Struggling with Big Data in the Stone Age

Did you know cavemen were already dealing with big data issues?

Guest blog by Jonas Vandenbruaene is a business-engineering student at the University of Antwerp

Nowadays everyone is talking about data & analytics. Executives are figuring out how to turn it into value, researchers are writing huge amounts of papers about it and students are enrolling in massive numbers in data science programs.

This would lead to believe that data & analytics are a recent phenomenon. And indeed, there are convincing reasons that show analytics is more important and relevant than ever. However, the underlying idea of analytics- the urge to understand the nature of our reality and to act accordingly- is as old as humanity itself.

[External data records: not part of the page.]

(** ** Small integers are floats *)
Lemma f64_mag_normal M k : 2 ^ 52 ≤ M < 2 ^ 53 → 0 ≤ k → f64_mag (k * 2 ^ 52 + M) = M * 2 ^ k.
Proof.
  intros HM Hk. unfold f64_mag. replace (k * 2 ^ 52 + M) with (M - 2 ^ 52 + (k + 1) * 2 ^ 52) by lia.
  rewrite Z.div_add, Z.mod_add, Z.div_small, Z.mod_small by lia.
  replace (0 + (k + 1) =? 0) with false by (symmetry; apply Z.eqb_neq; lia).
  f_equal; [lia|]. f_equal. lia.
Qed.
(** An integer that needs at most 53 bits, times a power of two, converts exactly. *)
Lemma round_int_exact M k : 2 ^ 52 ≤ M < 2 ^ 53 → -52 ≤ k < 900 → ∀ i, 0 < i → i * 2 ^ 52 = M * 2 ^ (52 + k) →
  0 < round_f64 i 1 < f64_inf ∧ f64_mag (round_f64 i 1) = i * f64_unit.
Proof.
  intros HM Hk i Hi Heq.
  assert (f64_mag ((1074 + k) * 2 ^ 52 + M) = i * f64_unit) as Hmag.
  { rewrite f64_mag_normal by lia. unfold f64_unit.
    apply (Z.mul_reg_r _ _ (2 ^ 52)); [lia|].
    replace (i * 2 ^ 1074 * 2 ^ 52) with (i * 2 ^ 52 * 2 ^ 1074) by ring. rewrite Heq.
    rewrite <- !Z.mul_assoc, <- !Z.pow_add_r by lia. f_equal. f_equal. lia. }
  assert (0 < (1074 + k) * 2 ^ 52 + M < f64_inf) as Hr by (unfold f64_inf; lia).
  by rewrite (round_exact ((1074 + k) * 2 ^ 52 + M)) by lia.
Qed.
Lemma round_shifted_exact m j : 0 < m < 2 ^ 53 → 0 ≤ j < 800 →
  0 < round_f64 (m * 2 ^ j) 1 < f64_inf ∧ f64_mag (round_f64 (m * 2 ^ j) 1) = m * 2 ^ j * f64_unit.
Proof.
  intros Hm Hj. pose proof (Z.log2_spec m ltac:(lia)) as Hlog. pose proof (Z.log2_nonneg m).
  assert (Z.log2 m < 53) by (apply Z.log2_lt_pow2; lia).
  assert (2 ^ 52 = 2 ^ (52 - Z.log2 m) * 2 ^ Z.log2 m) as Hp by (rewrite <- Z.pow_add_r by lia; f_equal; lia).
  assert (0 < 2 ^ (52 - Z.log2 m)) by (apply Z.pow_pos_nonneg; lia).
  apply (round_int_exact (m * 2 ^ (52 - Z.log2 m)) (Z.log2 m - 52 + j)); try lia.
  - replace (2 ^ 53) with (2 * 2 ^ 52) by done. rewrite Hp. rewrite Z.pow_succ_r in Hlog by lia. nia.
  - rewrite <- !Z.mul_assoc, <- !Z.pow_add_r by lia. f_equal. f_equal. lia.
Qed.
Lemma round_small_exact i : 0 < i ≤ 2 ^ 53 → 0 < round_f64 i 1 < f64_inf ∧ f64_mag (round_f64 i 1) = i * f64_unit.
Proof.
  intros Hi. destruct (decide (i = 2 ^ 53)) as [->|Hne].
  - apply (round_int_exact (2 ^ 52) 1); lia.
  - replace i with (i * 2 ^ 0) by lia. apply round_shifted_exact; lia.
Qed.
Lemma f64_scaled_sign s a : 0 ≤ a < f64_inf → f64_scaled (with_sign s a) = if s then - f64_mag a else f64_mag a.
Proof.
  intros Ha. unfold f64_scaled, f64_sign, f64_abs, with_sign, f64_inf in *. destruct s.
  - replace (2 ^ 63 <=? a + 2 ^ 63) with true by (symmetry; apply Z.leb_le; lia).
    replace (a + 2 ^ 63) with (a + 1 * 2 ^ 63) by lia. by rewrite Z.mod_add, Z.mod_small by lia.
  - replace (2 ^ 63 <=? a) with false by (symmetry; apply Z.leb_gt; lia). by rewrite Z.mod_small by lia.
Qed.
Lemma f64_abs_sign s a : 0 ≤ a ≤ f64_inf → f64_abs (with_sign s a) = a.
Proof.
  intros Ha. unfold f64_abs, with_sign, f64_inf in *. destruct s; [|by rewrite Z.mod_small by lia].
  replace (a + 2 ^ 63) with (a + 1 * 2 ^ 63) by lia. by rewrite Z.mod_add, Z.mod_small by lia.
Qed.
Lemma f64_finite_sign s a : 0 ≤ a < f64_inf → f64_is_nan (with_sign s a) = false ∧ f64_is_inf (with_sign s a) = false.
Proof. intros Ha. unfold f64_is_nan, f64_is_inf. rewrite f64_abs_sign by lia. lia. Qed.
Lemma f64_of_i64_exact i : - 2 ^ 53 ≤ i ≤ 2 ^ 53 →
  f64_is_nan (f64_of_i64 i) = false ∧ f64_is_inf (f64_of_i64 i) = false ∧ f64_scaled (f64_of_i64 i) = i * f64_unit.
Proof.
  intros Hi. unfold f64_of_i64, f64_round. destruct (Z.eqb_spec (Z.abs i) 0) as [H0|H0].
  - replace i with 0 by lia. done.
  - destruct (round_small_exact (Z.abs i) ltac:(lia)) as [Hr Hm].
    destruct (f64_finite_sign (i <? 0) (round_f64 (Z.abs i) 1) ltac:(lia)) as [-> ->].
    rewrite f64_scaled_sign, Hm by lia. repeat split. destruct (Z.ltb_spec i 0); lia.
Qed.
(** Comparing an integer of at most 53 bits with a float is the comparison of the numbers. *)
Lemma f64_compare_i64 i j : - 2 ^ 53 ≤ i ≤ 2 ^ 53 → - 2 ^ 53 ≤ j ≤ 2 ^ 53 →
  f64_compare (f64_of_i64 i) (f64_of_i64 j) = Some (i ?= j).
Proof.
  intros Hi Hj. destruct (f64_of_i64_exact i Hi) as (Hn & Hf & Hs), (f64_of_i64_exact j Hj) as (Hn' & Hf' & Hs').
  unfold f64_compare, f64_order. rewrite Hn, Hn', Hf, Hf', Hs, Hs'. cbn. f_equal. symmetry.
  apply Zmult_compare_compat_r. pose proof unit_pos. lia.
Qed.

What’s even more surprising is that people seem to have solved an enormous big data problem several millennia ago. To see how, let us summarize a chapter from Yuval Noah Harari’s great book ‘A Brief History of Humankind’.

Memory Overload

For millennia our ancestors have been living as foragers hunting for animals and looking for sweet berries. At this point in history data was already crucial. If you always forgot that snakes are dangerous and red mushrooms are poisonous your chances of survival were slim. Luckily, the amount of important data was small so people could store everything they needed to know in their brains. However, when humans started living in bigger settlements and communities the limits of our brainpower became painfully obvious.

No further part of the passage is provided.